The last few weeks have been brutal with heat hot enough to kill more than 250. Facing record demand, the power industry feels it kept its cool.

"I think when you're looking at the wide geographical region that we're talking about and literally the tens of millions of people involved, yes, I think we did a great job," says Bill Brier, of the Edison Electric Institute.

But it is a job that's clearly becoming more demanding, reports CBS News Correspondent Jim Axelrod. Americans are now consuming power four times faster than the growth of the nation's supply.

Which is why they've been sweating at Ameren, the power company for one million customers in and around St. Louis. "It was 103 and real humid here," says Alan Kelley, vice president of Ameren Corporation. "And it was every thing we could do to meet it."

Ameren, like many utilities around the country, gets a hand from deregulation, which has eased the buying and selling and moving of electricity across state lines. So if a heat wave drains electricity in Missouri, and Ameren finds a supply for sale in Florida, St. Louis can be re-supplied with a flip of the switch.

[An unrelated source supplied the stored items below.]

(** * The WhatsApp webhook of [app.py]: a shallow embedding and its properties

    [app.py] is one Flask module: [get_chat_completion] (lines 33-48),
    [webhook_post] (lines 52-122) and [webhook_get] (lines 127-143).

    The embedding keeps the Python of the source visible:
    - a request body is a Python value as [request.get_json()] builds it
      ([None], [bool], [int], [float], [str], [list], [dict] with [str] keys);
    - an expression that can raise evaluates to a [result];
    - a statement runs in [M]: it threads the outside world, may raise, and
      writes what it prints and what it sends to a trace; [print] itself
      raises when the text cannot be encoded for the standard output;
    - the OpenAI client and [requests.post] are not part of the repository:
      they are oracles over an abstract world, so every theorem holds for
      every behaviour of the two services. *)

From Stdlib Require Import ZArith Floats.SpecFloat.
From stdpp Require Import base option gmap strings list.

Local Open Scope string_scope.
Local Open Scope list_scope.
Local Open Scope Z_scope.

(** ** Python values *)

Module Py.

(** What [json.loads] produces.  A [str] is the [string] of its UTF-8
    bytes; a lone surrogate (U+D800 to U+DFFF), which [json.loads] accepts
    in an escape such as ["\ud800"], is the three bytes 0xED, 0xA0-0xBF,
    0x80-0xBF that the generalised encoding gives it.  A [float] is an
    IEEE 754 value. *)
#[warnings="-register-all"]
Inductive pyval : Type :=
| PNone
| PBool (b : bool)
| PInt (z : Z)
| PFloat (f : spec_float)
| PStr (s : string)
| PList (l : list pyval)
| PDict (d : gmap string pyval).

(** [bool(v)]: the truth value Python gives [v] in [if v], [v and ...],
    [not v] and [all([...])]. *)
Definition truthy (v : pyval) : bool :=
  match v with
  | PNone => false
  | PBool b => b
  | PInt z => negb (Z.eqb z 0)
  | PFloat (S754_zero _) => false
  | PFloat _ => true
  | PStr s => negb (String.eqb s "")
  | PList l => match l with [] => false | _ :: _ => true end
  | PDict d => negb (bool_decide (d = ∅))
  end.

(** [v == "lit"] for a literal [str]. *)
Definition eq_str (v : pyval) (lit : string) : bool :=
  match v with
  | PStr s => String.eqb s lit
  | _ => false
  end.

(** The number of bytes of the character that starts with the byte [c]. *)
Definition utf8_width (c : Ascii.ascii) : nat :=
  let n := Ascii.N_of_ascii c in
  if N.ltb n 192 then 1%nat
  else if N.ltb n 224 then 2%nat
  else if N.ltb n 240 then 3%nat
  else 4%nat.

The growing power in power production is the trading floor, not the electric plant. In the last two years, between 10 and 15 per cent of the electricity Ameren has sold to its customers was bought from other utilities rather than generated themselves.

"Power is traded 24 hours a day, seven days a week," Kelley says.

While the power trading business has doubled this decade, it's just the opposite trend for the nation's "buffer supply" -- the extra power used to deal with summers like this one. The answer, say independent analysts, is not building more trading floors, but more power plants.

"That can make things more efficient up to a point. But there's a limit to how much you can do with that. At some point you have to bring on new capacity to meet the growing demand," says Jay Hakes of the Energy Information Administration.

The next five years should see enough new plants come online to raise the buffer supply to more comforting levels. But with air conditioning raising the average family power bill $100 a summer, there is plenty of incentive for another way to stretch the existing supply: conservation.